Bayesian additive regression trees (BARTs) are an exciting alternative to other popular classification tree methods being used in ecology, like random forests or boosted regression trees. Whereas boosted regression trees fit an ensemble of trees each explaining smaller fractions of variance, BART starts by fitting a sum-of-trees model and then uses Bayesian "backfitting" with an MCMC algorithm to create a posterior draw.
Why BART?
BART does well with model-free variable selection and handles irrelevant predictors well; the Bayesian aspect also comes with perks, like posterior distributions on predictions (without having to bootstrap, like you do with BRTs) and automated confidence intervals on partial dependency plots. So far, it also seems to avoid the problem BRTs have for niche modeling: with no automated selection of tree depth or tree complexity, BRTs tend to overfit especially with randomly-generated pseudoabsences and ensembling over subsets. In previous "bake-offs," BART commonly outperforms other methods, including comparable classification tree methods like random forests and boosted regression trees.
Are BARTs new to ecology?
No, there is nothing new under the sun. Yen et al. used BARTs to examine habitat selection of birds back in 2011. But so far, no, no one is using them for species distribution modeling (as far as I can tell).
What does embarcadero do?
This package is basically a wrapper around 'dbarts' with a few tools
- basic model summary statistics and diagnostics
- spatial prediction with raster data
- credible interval draws from the posterior distribution
- visualization of how posterior draws learn over time
- variable importance measures and plots
- stepwise variable elimination
- automatic Nice Plots for partials, including multiple ways to visualize posterior draws
- spatial projection of partials ("spartials")
- compatibility with random intercept BART models (riBART)
- plots for random intercepts
In future versions I'd hope to include compatibility with:
- explicitly-spatial adaptations of BART (spatial priors)
- compatibility with smoothed BART models (softBART) and sparse BART models with Dirichlet priors (DART)
How do I learn to use embarcadero?
The paper at Methods in Ecology and Evolution includes a bunch of code, and there's a new vignette included in the package that runs through all of the basic functionality using a virtual species.

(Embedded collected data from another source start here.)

(* ===== verification/Cte.v ===== *)
(** * Recursive queries

    [WITH RECURSIVE t AS (base UNION step)]: the rows found last are joined
    again until a round finds nothing new; [UNION] keeps one copy of a row.
    Over rows of any type, with its specification: the result is what the step
    reaches from the base.  The depth-limited query over an edge table, whose
    rows are pairs of a node and a depth, is the second section. *)
From S2P Require Import Prelude Graph.

Section recursive_union.
Context {A : Type} `{EqDecision A}.
Variable step : A → list A.
Implicit Types (seen : list A).

(** The rows of [rows] that are not in [seen], without repetition. *)
Definition fresh_rows (rows seen : list A) : list A :=
  fold_left (λ l x, if decide (x ∈ seen) then l else add_new x l) rows [].

(** [working]: the rows of the last round; [fuel]: rounds. *)
Fixpoint recursive_union (fuel : nat) (working seen : list A) : list A :=
  match fuel with
  | O => seen
  | S fuel =>
    match fresh_rows (working ≫= step) seen with
    | [] => seen
    | new => recursive_union fuel new (seen ++ new)
    end
  end.

(** The base rows, then the rounds. *)
Definition with_recursive (fuel : nat) (base : list A) : list A :=
  let rows := fresh_rows base [] in recursive_union fuel rows rows.

Definition row_reach : A → A → Prop := rtc (λ x y, y ∈ step x).

Lemma fresh_rows_spec rows seen :
  NoDup (fresh_rows rows seen) ∧ ∀ x, x ∈ fresh_rows rows seen ↔ x ∈ rows ∧ x ∉ seen.
Proof.
  unfold fresh_rows.
  assert (∀ l, NoDup l → NoDup (fold_left (λ l x, if decide (x ∈ seen) then l else add_new x l) rows l) ∧
    ∀ x, x ∈ fold_left (λ l x, if decide (x ∈ seen) then l else add_new x l) rows l ↔
      x ∈ l ∨ (x ∈ rows ∧ x ∉ seen)) as Hgen.
  { induction rows as [|r rows IH]; intros l Hl; cbn [fold_left]; [split; [done|set_solver]|].
    case_decide as Hr.
    - destruct (IH l Hl) as [N I]. split; [done|]. intros x. rewrite I. set_solver.
    - destruct (IH (add_new r l) (NoDup_add_new _ _ Hl)) as [N I]. split; [done|].
      intros x. rewrite I, elem_of_add_new. set_solver. }
  destruct (Hgen [] (NoDup_nil_2)) as [N I]. split; [done|]. intros x. rewrite I. set_solver.
Qed.

Record union_inv (base working seen : list A) : Prop := {
  ui_nodup : NoDup seen;
  ui_base : base ⊆ seen;
  ui_working : working ⊆ seen;
  ui_reach x : x ∈ seen → ∃ r, r ∈ base ∧ row_reach r x;
  ui_closed x y : x ∈ seen → x ∉ working → y ∈ step x → y ∈ seen }.

Lemma union_inv_round base working seen :
  union_inv base working seen →
  let new := fresh_rows (working ≫= step) seen in union_inv base new (seen ++ new).
Proof.
  intros I new. destruct (fresh_rows_spec (working ≫= step) seen) as [N Hnew]. fold new in N, Hnew.
  split.
  - apply NoDup_app. split_and!; [apply (ui_nodup _ _ _ I)| |done]. intros x Hx Hn. by apply Hnew in Hn as [_ Hn].
  - pose proof (ui_base _ _ _ I). set_solver.
  - set_solver.
  - intros x [Hx|Hx]%elem_of_app; [by apply (ui_reach _ _ _ I)|]. apply Hnew in Hx as [Hx _].
    apply list_elem_of_bind in Hx as (w & Hs & Hw).
    destruct (ui_reach _ _ _ I w) as (r & Hr & Hp); [by apply (ui_working _ _ _ I)|].
    exists r. split; [done|]. by eapply rtc_r.
  - intros x y [Hx|Hx]%elem_of_app Hn Hy; [|done].
    destruct (decide (x ∈ working)) as [Hw|Hw].
    + destruct (decide (y ∈ seen)) as [|Hs]; [set_solver|]. apply elem_of_app. right. apply Hnew.
      split; [|done]. apply list_elem_of_bind. eauto.
    + apply elem_of_app. left. by eapply (ui_closed _ _ _ I).
Qed.

(** A round that finds nothing ends the query; [universe] bounds the rounds. *)
Lemma recursive_union_spec base universe fuel working seen :
  union_inv base working seen →
  seen ⊆ universe → (∀ x y, x ∈ universe → y ∈ step x → y ∈ universe) →
  length universe ≤ fuel + length seen →
  let result := recursive_union fuel working seen in
  NoDup result ∧ ∀ x, x ∈ result ↔ ∃ r, r ∈ base ∧ row_reach r x.
Proof.
  assert (∀ l, NoDup l → base ⊆ l → (∀ x, x ∈ l → ∃ r, r ∈ base ∧ row_reach r x) →
    (∀ x y, x ∈ l → y ∈ step x → y ∈ l) → NoDup l ∧ ∀ x, x ∈ l ↔ ∃ r, r ∈ base ∧ row_reach r x) as Hclosed.
  { intros l N B R C. split; [done|]. intros x. split; [apply R|]. intros (r & Hr%B & Hp).
    induction Hp; eauto. }
  revert working seen; induction fuel as [|fuel IH]; intros working seen I Hu Hc Hf; cbn [recursive_union].
  - apply Hclosed; [apply (ui_nodup _ _ _ I)|apply (ui_base _ _ _ I)|apply (ui_reach _ _ _ I)|].
    intros x y Hx Hy.
    assert (seen ≡ₚ universe) as Hp.
    { apply submseteq_length_Permutation; [apply NoDup_submseteq; [apply (ui_nodup _ _ _ I)|done]|lia]. }
    rewrite Hp in Hx |- *. eauto.
  - pose proof (union_inv_round _ _ _ I) as I'. cbn zeta in I'.
    destruct (fresh_rows_spec (working ≫= step) seen) as [_ Hnew].
    destruct (fresh_rows (working ≫= step) seen) as [|x new] eqn:Hfr.
    + rewrite app_nil_r in I'.
      apply Hclosed; [apply (ui_nodup _ _ _ I)|apply (ui_base _ _ _ I)|apply (ui_reach _ _ _ I)|].
      intros y z Hy Hz. eapply (ui_closed _ _ _ I'); [done|apply not_elem_of_nil|done].
    + apply IH; [done| |done|].
      * intros y [Hy|Hy]%elem_of_app; [auto|]. apply Hnew in Hy as [Hy _].
        apply list_elem_of_bind in Hy as (w & Hs & Hw). eapply Hc; [|exact Hs].
        by apply Hu, (ui_working _ _ _ I).
      * rewrite length_app. cbn. lia.
Qed.

Lemma with_recursive_spec universe fuel base :
  base ⊆ universe → (∀ x y, x ∈ universe → y ∈ step x → y ∈ universe) → length universe ≤ fuel →
  NoDup (with_recursive fuel base) ∧
  ∀ x, x ∈ with_recursive fuel base ↔ ∃ r, r ∈ base ∧ row_reach r x.
Proof.
  intros Hb Hc Hf. unfold with_recursive. destruct (fresh_rows_spec base []) as [N I].
  assert (∀ x, x ∈ fresh_rows base [] ↔ x ∈ base) as I' by (intros x; rewrite I; set_solver). clear I.
  apply (recursive_union_spec base universe); [|set_solver|done|lia].
  split; [done|set_solver|done| |done]. intros x Hx%I'. exists x. split; [done|apply rtc_refl].
Qed.
End recursive_union.

(** ** Depth-limited reachability *)
Section depth.
Variable (succ : string → list string) (limit : nat).

(** [SELECT e.child_id, br.depth + 1 .. WHERE br.depth < limit] *)
Definition depth_step (row : string * nat) : list (string * nat) :=
  if row.2 <? limit then (λ c, (c, S row.2)) <$> succ row.1 else [].

(** [SELECT DISTINCT node_id] *)
Definition distinct {A} `{EqDecision A} (l : list A) : list A := fold_left (λ l x, add_new x l) l [].

Lemma depth_rows root x d :
  row_reach depth_step (root, 0) (x, d) ↔ nsteps (edge succ) d root x ∧ d ≤ limit.
Proof.
  split.
  - remember (x, d) as row eqn:E. revert x d E.
    assert (∀ row, row_reach depth_step (root, 0) row → nsteps (edge succ) row.2 root row.1 ∧ row.2 ≤ limit) as H.
    { intros row'. apply (rtc_ind_r (λ row, nsteps (edge succ) row.2 root row.1 ∧ row.2 ≤ limit)).
      - split; [apply nsteps_O|cbn; lia].
      - intros [y i] [z j] _ Hs [IH _]. unfold depth_step in Hs. cbn [fst snd] in *.
        destruct (i <? limit) eqn:Hi; [|by apply elem_of_nil in Hs].
        apply list_elem_of_fmap in Hs as (c & [= -> ->] & Hc). apply Nat.ltb_lt in Hi.
        split; [by eapply nsteps_r|lia]. }
    intros x d -> Hp. exact (H _ Hp).
  - intros [Hn Hd]. remember root as r eqn:E. clear E. revert x Hn Hd.
    induction d as [|d IH]; intros x Hn Hd.
    + inversion Hn; subst. apply rtc_refl.
    + apply nsteps_inv_r in Hn as (y & Hy & Hyx). eapply rtc_r; [apply (IH y); [done|lia]|].
      unfold depth_step. cbn [fst snd]. rewrite (proj2 (Nat.ltb_lt d limit)) by lia.
      apply list_elem_of_fmap. by exists x.
Qed.

Definition depth_query (fuel : nat) (root : string) : list string :=
  distinct (with_recursive depth_step fuel [(root, 0)]).*1.

(** With a row per node and depth as fuel, the query finds exactly the nodes
    at most [limit] steps from the root. *)
Lemma depth_query_spec nodes root fuel :
  (∀ x y, y ∈ succ x → y ∈ nodes) → S (length nodes) * S limit ≤ fuel →
  NoDup (depth_query fuel root) ∧ ∀ x, x ∈ depth_query fuel root ↔ bsteps (edge succ) limit root x.
Proof.
  intros Hs Hf. split; [by apply NoDup_fold_add_new, NoDup_nil_2|]. intros x. unfold depth_query, distinct.
  rewrite elem_of_fold_add_new.
  set (universe := (λ xd : string * nat, xd) <$> list_prod (root :: nodes) (seq 0 (S limit))).
  assert (∀ y d, (y, d) ∈ universe ↔ (y = root ∨ y ∈ nodes) ∧ d ≤ limit) as Hu.
  { intros y d. unfold universe. rewrite list_fmap_id, list_elem_of_In, in_prod_iff, <-!list_elem_of_In, elem_of_cons.
    rewrite (elem_of_seq 0 (S limit) d). split; intros [? ?]; (split; [done|lia]). }
  destruct (with_recursive_spec depth_step universe fuel [(root, 0)]) as [_ Hw].
  - intros [y d] [= -> ->]%list_elem_of_singleton. apply Hu. split; [by left|lia].
  - intros [y d] [z e] [_ Hd]%Hu Hz. unfold depth_step in Hz. cbn [fst snd] in Hz.
    destruct (d <? limit) eqn:Hlt; [|by apply elem_of_nil in Hz].
    apply list_elem_of_fmap in Hz as (c & [= -> ->] & Hc). apply Nat.ltb_lt in Hlt.
    apply Hu. split; [right; by eapply Hs|lia].
  - unfold universe. rewrite length_fmap, length_prod, length_seq. exact Hf.
  - split.
    + intros [Hx|[]%elem_of_nil]. apply list_elem_of_fmap in Hx as ([y d] & -> & Hx). apply Hw in Hx as (r & Hr & Hp).
      apply list_elem_of_singleton in Hr as ->. apply depth_rows in Hp as [Hn Hd].
      eapply bsteps_weaken; [exact Hd|]. by apply bsteps_nsteps; exists d.
    + intros Hb. left. apply bsteps_nsteps in Hb as (d & Hd & Hn). apply list_elem_of_fmap. exists (x, d).
      split; [done|]. apply Hw. exists (root, 0). split; [by apply list_elem_of_singleton|].
      by apply depth_rows.
Qed.
End depth.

I've migrated the older, more advanced vignette - which is over 30 pages and takes a good 3 hours to run on an older machine - to another repo (cjcarlson/pier39) and am in the process of updating it to be much clearer.
How do I cite embarcadero?
The embarcadero package is published at Methods in Ecology and Evolution!
Can I help?
Please! Reach out to colin.carlson@georgetown.edu if you want to help with development or otherwise are interested in being one of the first users.
Why is it called embarcadero?
Because of Embarcadero BART station, and because I'm homesick for Humphry Slocombe.